Fax and facts are easily confused words.
The spell-check application of most word processing software programs would not catch a slip-up of these two words. Spell-check is looking for words that aren’t in its dictionary, and words that resemble words in its dictionary, but are possibly spelled wrong. Spell-check isn’t perfect. It doesn’t know and can’t guess what word you wanted, or what word you meant, it can only judge the words on the page. If you used words that are all spelled correctly, it gives you a pass anyway.
Autocorrect suggests words that start with the same letters. It’s suggesting what word you may want to save time, but quite often, its suggestions are pretty off base. They don’t help you out, but they do make you laugh.
Facts (pronounced “fakts”) is a plural noun. It means information is truthful and provable via individual testimony, via documentation, or media footage (CCTV, video, film, etc.), or all of the above.
Fax (pronounced “faks”) is slang for facsimile. It’s a noun. A facsimile is a photocopy of a document electronically transmitted over phone lines. Back in the 1980s-1990s, the fax machine was a staple in every US office.

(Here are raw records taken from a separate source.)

Lemma dict_set_ok (d : list (string * Proceso)) k v :
  dict_ok d -> dict_ok (dict_set d k v).
Proof.
  unfold dict_ok. intros Hd. rewrite dict_set_claves. case_decide; [done|].
  apply NoDup_app. split; [done|]. split; [|apply NoDup_singleton].
  intros x Hx ->%list_elem_of_singleton. done.
Qed.

Lemma dict_set_bajo_su_pid (d : list (string * Proceso)) p :
  bajo_su_pid d -> bajo_su_pid (dict_set d (pid p) p).
Proof.
  unfold bajo_su_pid. induction 1 as [|[k v] d Hkv Hd IH]; simpl.
  - by repeat constructor.
  - simpl in Hkv. case_decide; constructor; done.
Qed.

Lemma dict_del_claves (d : list (string * Proceso)) k :
  forall x, x ∈ map fst (dict_del d k) -> x ∈ map fst d.
Proof.
  induction d as [|[k' v'] d IH]; intros x; cbn [dict_del map fst]; [done|].
  case_decide.
  - intros Hx. apply elem_of_cons. by right.
  - cbn [map fst]. rewrite !elem_of_cons. intros [?|?]; auto.
Qed.

Lemma dict_del_ok (d : list (string * Proceso)) k : dict_ok d -> dict_ok (dict_del d k).
Proof.
  unfold dict_ok. induction d as [|[k' v'] d IH]; cbn [dict_del map fst];
    [done|].
  intros [Hk' Hd]%NoDup_cons. case_decide; [done|].
  cbn [map fst]. apply NoDup_cons. split; [|by apply IH].
  intros Hin%dict_del_claves. done.
Qed.

Lemma dict_get_del (d : list (string * Proceso)) k k' :
  dict_ok d ->
  dict_get (dict_del d k) k' = if decide (k = k') then None else dict_get d k'.
Proof.
  unfold dict_ok. induction d as [|[k0 v0] d IH];
    cbn [dict_del dict_get map fst].
  - intros _. by case_decide.
  - intros [Hk0 Hd]%NoDup_cons.
    destruct (decide (k0 = k)) as [->|Hne].
    + destruct (decide (k = k')) as [->|Hne']; [|done].
      by apply dict_get_None.
    + cbn [dict_get]. destruct (decide (k0 = k')) as [->|Hne'].
      * by rewrite decide_False by done.
      * by apply IH.
Qed.

Lemma dict_del_filter (d : list (string * Proceso)) k :
  dict_ok d -> dict_del d k = filter (fun kv => kv.1 <> k) d.
Proof.
  unfold dict_ok. induction d as [|[k' v'] d IH]; cbn [dict_del map fst];
    [done|].
  intros [Hk' Hd]%NoDup_cons. rewrite filter_cons. cbn [fst].
  destruct (decide (k' = k)) as [->|Hne].
  - rewrite decide_False by (by intros ?).
    clear IH Hd. induction d as [|[k0 v0] d IH]; [done|].
    cbn [map fst] in Hk'. apply not_elem_of_cons in Hk' as [Hne Hk'].
    rewrite filter_cons. cbn [fst]. rewrite decide_True by done.
    f_equal. by apply IH.
  - rewrite decide_True by done. f_equal. by apply IH.
Qed.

TRIVIA: A punny sign took off during the 1980s-1990s said “Just the Fax, ma’am.” This was a spoof on a famous catchphrase from the 1950s detective show Dragnet. When Detective Joe Friday was investigating a case, the distraught client would go off on a tangent. He would counter with, “Just the Facts, Ma’am.”
Today fax machines still exist in some workplaces, but they have mostly been replaced by e-documents and online services.
The following story uses both words correctly:
Phyllicia was afraid her account had been compromised at an online store. She called customer service for help. They requested she fill out some information on their site, then fax some supporting documentation, like a scanned image of a photo ID.
“Excuse me, fax? Is this 1989?” she asked.
“No, there’s faxing services online. We’ll be waiting for your information.” the customer service rep said.